Печальная весть быстро облетела центры русской эмиграции. Некрологи написали все бывшие коллеги Аверченко — Сергей Горный, Александр Куприн, Аркадий Бухов, Петр Пильский, Тэффи…
«Неожиданная кончина широко популярного писателя-юмориста, так преждевременно ушедшего из жизни, еще теснее смыкает круг русской писательской семьи, — скорбел Саша Чёрный. — Кто бы ни ушел из тех, немногих, кто привлекал к себе внимание за последние десятилетия, — поэт ли, прозаик, драматург, — смены нет и не видно. <…> В эмиграции, вне окружения старого многоцветного и сочного русского быта, добродушный юмор Аверченко резко надломился. С непоколебимым упорством вгрызался он в безрадостную и бездарную тему: „большевизм“. <…> В последние годы Аверченко неутомимо бил своей легкой скрипкой по чугунным красным головам, и это невеселое, новое для него занятие является большой и доблестной заслугой покойного писателя. Разумеется, за вывернутой наизнанку сумасшедшей большевистской жизнью никому не угнаться. Любая вырезка из советской хроники фантастичнее любого гротеска самого Щедрина, но в мире все растущего эмигрантского безразличия и усталости дорого каждое слово протеста и непримиримого отрицания красной свистопляски. <…> Мы надеемся, что в эмиграции найдется русское издательство, которое догадается выпустить в свет „Избранные рассказы Аверченко“. Покойный автор отличался одним редким качеством: он почти никогда не был скучен. А избранные его рассказы, собранные внимательной рукой и связанные вместе, не залежатся на книжных складах и будут лучшей данью памяти жизнерадостного писателя и человека, который вне всяких теорий словесности простаком-самоучкой пришел в литературу и всем нам подарил немало веселых минут» (Чёрный А. Памяти А. Т. Аверченко//Иллюстрированная Россия. 1925. № 16).

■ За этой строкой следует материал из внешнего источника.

(** A mount option is read back: for a pattern that is a literal and %d or %u the
    string of the literal and a decimal number gives the pattern's token, and
    match_int of the location gives the number; for %s match_strdup gives the
    characters after the literal. *)
Theorem match_option_roundtrip lit tk table args r : chars lit -> Forall (fun c => c <> ch "%") lit -> zlen args = MAX_OPT_ARGS ->
  (forall n c, 0 <= n < 2 ^ 31 -> c = ch "d" \/ c = ch "u" -> zlen (lit ++ decimal n ++ 0 :: r) < 2 ^ 31 -> exists args' a,
    match_token (lit ++ decimal n ++ 0 :: r) (mk_token tk (Some (lit ++ [ch "%"; c; 0])) :: table) args = Some (tk, args') /\
    rd args' 0 = Some a /\ match_int true (lit ++ decimal n ++ 0 :: r) a = Some (0, Some n)) /\
  (forall v fresh, chars v -> v <> [] -> zlen (lit ++ v ++ 0 :: r) < 2 ^ 31 -> (forall n, 0 <= n -> zlen (fresh n) = n) -> exists args' a,
    match_token (lit ++ v ++ 0 :: r) (mk_token tk (Some (lit ++ [ch "%"; ch "s"; 0])) :: table) args = Some (tk, args') /\
    rd args' 0 = Some a /\ match_strdup true fresh (lit ++ v ++ 0 :: r) a = Some (Some (v ++ [0]))).
Proof.
  intros Hlit Hnp Hl. destruct args as [|a0 e]; [done|].
  assert (Hsub : forall v, sub_text (lit ++ v ++ 0 :: r) (mk_sub (zlen lit) (zlen lit + zlen v)) = v).
  { intros v. unfold sub_text, slice. cbn [from to_]. rewrite Nat2Z.id, drop_app_length.
    replace (Z.to_nat (zlen lit + zlen v - zlen lit)) with (length v) by lia. apply take_app_length. }
  split.
  - intros n c Hn Hc Hsz. eexists _, (mk_sub (zlen lit) (zlen lit + zlen (decimal n))). split; [|split].
    + cbn [match_token pattern token]. rewrite (match_literal_conversion lit (decimal n) r c e (a0 :: e) a0); [done|done|done| | |done|done|].
      * apply Forall_map, Forall_rev. pose proof (base_rev_bound 10 25 n ltac:(lia) ltac:(lia)) as Hb. eapply Forall_impl; [exact Hb|].
        intros d Hd. cbn beta in *. destruct (digit_char_value d) as (Hx & _ & _ & _ & Hu); [lia|]. split; [done|]. intros H0. by rewrite H0 in Hx.
      * pose proof (decimal_length n). intros H0. rewrite H0 in H. cbn in H. lia.
      * right. split; [done|]. by exists n.
    + done.
    + unfold match_int, match_number. cbn [negb]. rewrite Hsub, strtol_decimal, some_bind by (done || split; done).
      pose proof (decimal_length n). destruct (Z.eqb_spec (zlen [0]) (zlen (decimal n ++ [0]))) as [Hq|]; [rewrite length_app in Hq; cbn [length] in Hq; lia | done].
  - intros v fresh Hv Hne Hsz Hf. eexists _, (mk_sub (zlen lit) (zlen lit + zlen v)). split; [|split].
    + cbn [match_token pattern token]. rewrite (match_literal_conversion lit v r (ch "s") e (a0 :: e) a0); [done|done|done|done|done|done|done|by left].
    + done.
    + unfold match_strdup, match_strcpy. cbn [negb from to_]. replace (zlen lit + zlen v - zlen lit) with (zlen v) by lia.
      pose proof (Hf (zlen v + 1) ltac:(lia)) as Hfl.
      rewrite memcpy_blit, some_bind by (rewrite ?length_app; cbn [length]; lia).
      assert (E : blit (fresh (zlen v + 1)) 0 (lit ++ v ++ 0 :: r) (zlen lit) (zlen v) = v ++ drop (length v) (fresh (zlen v + 1))).
      { unfold blit, slice. cbn [Z.to_nat take app]. rewrite !Nat2Z.id, drop_app_length, take_app_length.
        by replace (Z.to_nat (0 + zlen v)) with (length v) by lia. }
      rewrite E. destruct (drop (length v) (fresh (zlen v + 1))) as [|x [|y z]] eqn:Ed;
        apply (f_equal length) in Ed; rewrite length_drop in Ed; cbn [length] in Ed; try lia.
      by rewrite (wr_middle v x 0 [] _ eq_refl), some_bind.
Qed.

В нью-йоркской газете «Русский голос» проникновенный некролог поместил Осип Дымов, так и не дождавшийся приезда своего друга в США: «Прощай, Аркадий — прощай навеки, прости… Не судить, не „писать“ о тебе сейчас хочу. Со склоненной головой пробую собрать мысли о тебе и сквозь милый свет нашей дружбы силюсь увидеть тот свет исторического смысла, который окружает и окружит твою работу, твою улыбку и твою раннюю горькую смерть на чужбине… А теперь: да будет покой и мир над твоей могилой».